What you need to do: In the data below, which lines contain "that"? List them by copying each one.

Records to use:
*** Begin section ***

(* ===== verification/PostCases.v ===== *)
(** * Posting results: examples, and where the code departs from its purpose *)

From stdpp Require Import base list list_numbers numbers option strings gmap.
From Stdlib Require Import ZArith Lia.
From S2P Require Import Prelude Bits Cstr Wp Validate Packet Double Http1 Http1Main Local LocalProofs Condmv CondmvProofs CondmvMain Post PostProofs PostMain PostDeliver.

Open Scope Z_scope.

(** ** A post *)

Definition ex_params : params := P (str "/var/spool") (str "/var/run") false false.
Definition ex_sys : Condmv.env :=
  Condmv.ENV 200 200 (λ _, false) (λ _, true) (λ _ _, true) (λ _, true) None (λ _, None) (λ _, None) (λ _, None) (λ _, [])
    (λ d, if bool_decide (d = str "/var/spool/data/out/d") then Some [str "."; str "a"; str "b"] else None).
Definition ex_lines : list (list Z) := [str "Date: today"; str "Transfer-Encoding: chunked"].
Definition ex_wire : list Z := wire_line (str "2") ++ str "OK" ++ crlf ++ wire_line (str "1") ++ [10] ++ crlf ++ wire_line (str "0") ++ wire_line [].
Definition ex_reply : list Z := wire_line (str "HTTP/1.1 200 OK") ++ mjoin (wire_line <$> ex_lines) ++ wire_line [] ++ ex_wire.
Definition ex_env (addrs : list Z) (ok : nat → Z → bool) (date : option Z) : env :=
  ENV ex_sys (Some addrs) ok true None None ex_reply false (λ _, date) 100 0 100 0 100.
Definition ex_good : env := ex_env [7] (λ _ _, true) (Some 1000).
Definition ex_opt (file : list Z) : options :=
  OPT None None true (Some (str "/home/atlas/data/out/d")) None None None (Some file) None None false [str "http://[::1]:8080/x?y"].

Definition ex_fs : files :=
  list_to_map [(resolve (str "/var/spool/data/out/d"), Directory);
               (resolve (str "/var/spool/data/out/d/a"), Regular (str "aa") 1);
               (resolve (str "/var/spool/data/out/d/b"), Regular (str "bbb") 1);
               (resolve (str "/var/spool/data/out/v"), Regular (str "vvvv") 1);
               (resolve (str "/var/run/status/s"), Regular (str "ss") 1);
               (resolve (str "/home/atlas/data/out/v"), Regular (str "other") 1)].

Example ex_post :
  match httppost_main ex_params ex_good (Some (ex_opt (str "/var/spool/data/out/v"))) (post_start ex_good ex_fs) with
  | Done (r, s) => r = 0 ∧ out s = OK_STR ∧ drop (length (sent s) - 13) (sent s) = crnl ++ crnl ++ str "vvvvaabbb" ∧
      fs s !! resolve (str "/var/spool/data/out/d/a") = None ∧ fs s !! resolve (str "/var/spool/data/out/v") = None
  | Crash _ => False
  end.
Proof. vm_compute. done. Qed.

Lemma ex_fine : fine ex_good.
Proof.
  split; try done.
  - intros l. exists 1000. split; [done|lia].
  - by exists 7, [].
Qed.

Definition ex_parts : parts :=
  PT None (Some (str "/var/spool/data/out/v", str "vvvv")) None [str "/var/spool/data/out/d/a"; str "/var/spool/data/out/d/b"] 5.

Lemma ex_dir_entries d (P : list Z → Prop) : P (str ".") → P (str "a") → P (str "b") → d ∈ [str "."; str "a"; str "b"] → P d.
Proof. intros H1 H2 H3 Hd. repeat (apply elem_of_cons in Hd as [->|Hd]; [done|]). by apply elem_of_nil in Hd. Qed.

Lemma ex_ready : parts_ready ex_params ex_good (ex_opt (str "/var/spool/data/out/v")) 1000000 ex_fs ex_parts.
Proof.
  split; [done|done| | |].
  - exists (str "/var/spool/data/out/v"), (str "vvvv"), 1. split; [vm_compute; reflexivity|]. split; [reflexivity|vm_compute; reflexivity].
  - exists (str "/var/spool/data/out/d"), [str "."; str "a"; str "b"]. split; [vm_compute; reflexivity|]. split; [vm_compute; reflexivity|].
    split; [|split; [|split; [by vm_compute|split; [vm_compute; reflexivity|split; [vm_compute; reflexivity|by vm_compute]]]]].
    + intros d. apply (ex_dir_entries d (λ d, zlen (str "/var/spool/data/out/d") + 1 + zlen d + 1 ≤ 4096)); by vm_compute.
    + intros d. apply (ex_dir_entries d (λ d, is_Some (ex_fs !! resolve (path_of (str "/var/spool/data/out/d") d))));
        apply (bool_decide_unpack _); vm_compute; exact I.
  - intros fn Hin. repeat (apply elem_of_cons in Hin as [->|Hin]; [split; apply (bool_decide_unpack _); vm_compute; exact I|]).
    by apply elem_of_nil in Hin.
Qed.

Lemma ex_short l : bool_decide (10 ∉ l) && forallb (λ c, negb (c =? 0)) l && (length l <=? 1021)%nat = true → short_line l.
Proof.
  intros [[H1%bool_decide_eq_true H2]%andb_true_iff H3%Nat.leb_le]%andb_true_iff. split_and!; [done| |done].
  apply Forall_forall. intros c Hc ->. rewrite forallb_forall in H2. by specialize (H2 0 (proj1 (list_elem_of_In _ _) Hc)).
Qed.

Lemma ex_good_reply : good_reply ex_good OK_STR.
Proof.
  exists (str "HTTP/1.1 200 OK"), ex_lines, (HD true (-1) 1000), ex_wire. split; [by apply ex_short|]. split; [by vm_compute|].
  split; [repeat constructor; done || by apply ex_short|]. split; [by vm_compute|]. split; [|done].
  apply (coded_chunks (HD true (-1) 1000) [(str "2", str "OK"); (str "1", [10])] (str "0") []); [done| | |done].
  - assert (∀ h d, short_line h → strtoul 16 h = Some (zlen d, []) → chunk_ok (h, d)) as Hc by (intros h d H1 H2; split; [done|by exists []]).
    repeat constructor; try done; cbn [snd]; apply Hc; by apply ex_short || by vm_compute.
  - split; [by apply ex_short|]. exists []. by vm_compute.
Qed.

Lemma ex_not_touched file k : bool_decide (k ≠ resolve (timesync ex_params)) && bool_decide (k ≠ resolve (timesync ex_params ++ str ".new")) = true →
  ¬ touched ex_params (ex_opt file) k.
Proof. intros [H1%bool_decide_eq_true H2%bool_decide_eq_true]%andb_true_iff [?|[?|(? & ? & ? & _)]]; done. Qed.

Lemma ex_removable : removable ex_params (ex_opt (str "/var/spool/data/out/v")) ex_parts ex_fs.
Proof.
  split.
  - intros fn Hin. repeat (apply elem_of_cons in Hin as [->|Hin]; [split; [by apply ex_not_touched|by vm_compute]|]). by apply elem_of_nil in Hin.
  - exists (str "/var/spool/data/out/v"). split; [by vm_compute|]. split; [done|]. split; [by apply ex_not_touched|by vm_compute].
Qed.



(** ** Deviations *)

(** The file is opened under the name that was given and removed under the rebased name: one file is
    posted and another one is lost. *)
Theorem httppost_removes_other :
  match httppost_main ex_params ex_good (Some (ex_opt (str "/home/atlas/data/out/v"))) (post_start ex_good ex_fs) with
  | Done (r, s) => r = 0 ∧ drop (length (sent s) - 10) (sent s) = str "otheraabbb" ∧
      fs s !! resolve (str "/home/atlas/data/out/v") = Some (Regular (str "other") 1) ∧ fs s !! resolve (str "/var/spool/data/out/v") = None
  | Crash _ => False
  end.
Proof. vm_compute. done. Qed.

(** A file that is larger than half of the maximum is removed when it does not fit behind the files listed before it, although it
    could be posted alone: with a maximum of 4 bytes and files of 2 and 3 bytes the second is gone before the server
    is reached, and where the first is not there it is posted. *)
Definition ex_max4 : options :=
  OPT None None true (Some (str "/home/atlas/data/out/d")) None None (Some (str "4")) None None None false [str "http://[::1]:8080/x?y"].
Theorem httppost_drops_postable :
  let e := ex_env [7] (λ _ _, false) (Some 1000) in
  let b := resolve (str "/var/spool/data/out/d/b") in
  match httppost_main ex_params e (Some ex_max4) (post_start e ex_fs) with
  | Done (r, s) => r = 1 ∧ sent s = [] ∧ ex_fs !! b = Some (Regular (str "bbb") 1) ∧ fs s !! b = None
  | Crash _ => False
  end ∧
  match httppost_main ex_params ex_good (Some ex_max4)
          (post_start ex_good (<[resolve (str "/var/spool/data/out/d/a") := Directory]> ex_fs)) with
  | Done (r, s) => r = 0 ∧ drop (length (sent s) - 3) (sent s) = str "bbb"
  | Crash _ => False
  end.
Proof. vm_compute. done. Qed.

(** Only the first address of the server is ever tried. *)
Theorem httppost_first_address :
  let e := ex_env [7; 8] (λ _ a, a =? 8) (Some 1000) in
  match httppost_main ex_params e (Some (ex_opt (str "/var/spool/data/out/v"))) (post_start e ex_fs) with
  | Done (r, s) => r = 1 ∧ acts s = [Tried 7; Tried 7]
  | Crash _ => False
  end.
Proof. vm_compute. done. Qed.

(** A date that cannot be read is computed from fields that were not set. *)
Theorem httppost_bad_date :
  let e := ex_env [7] (λ _ _, true) None in
  httppost_main ex_params e (Some (ex_opt (str "/var/spool/data/out/v"))) (post_start e ex_fs) = Crash Undefined.
Proof. vm_compute. reflexivity. Qed.

(** A file of the status directory can be posted but not removed: the program fails after the server has accepted it, and
    leaves the files of the directory to be posted again. *)
Theorem httppost_status_file :
  match httppost_main ex_params ex_good (Some (ex_opt (str "/var/run/status/s"))) (post_start ex_good ex_fs) with
  | Done (r, s) => r = 1 ∧ out s = OK_STR ∧ fs s !! resolve (str "/var/spool/data/out/d/a") = Some (Regular (str "aa") 1)
  | Crash _ => False
  end.
Proof. vm_compute. done. Qed.

(** The test behind the word chunked is inverted, and a length beyond the range of an [int] counts as none. *)
Theorem httppost_headers :
  header_line (str "Transfer-Encoding: chunkedx") (HD false (-1) 0) = Some (HD true (-1) 0) ∧
  header_line (str "Transfer-Encoding: chunked ") (HD false (-1) 0) = Some (HD false (-1) 0) ∧
  header_line (str "Content-Length: 4294967295") (HD false (-1) 0) = Some (HD false (-1) 0).
Proof. vm_compute. done. Qed.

*** End section ***

Response area:
(** The file is opened under the name that was given and removed under the rebased name: one file is
(** A file that is larger than half of the maximum is removed when it does not fit behind the files listed before it, although it
(** A date that cannot be read is computed from fields that were not set. *)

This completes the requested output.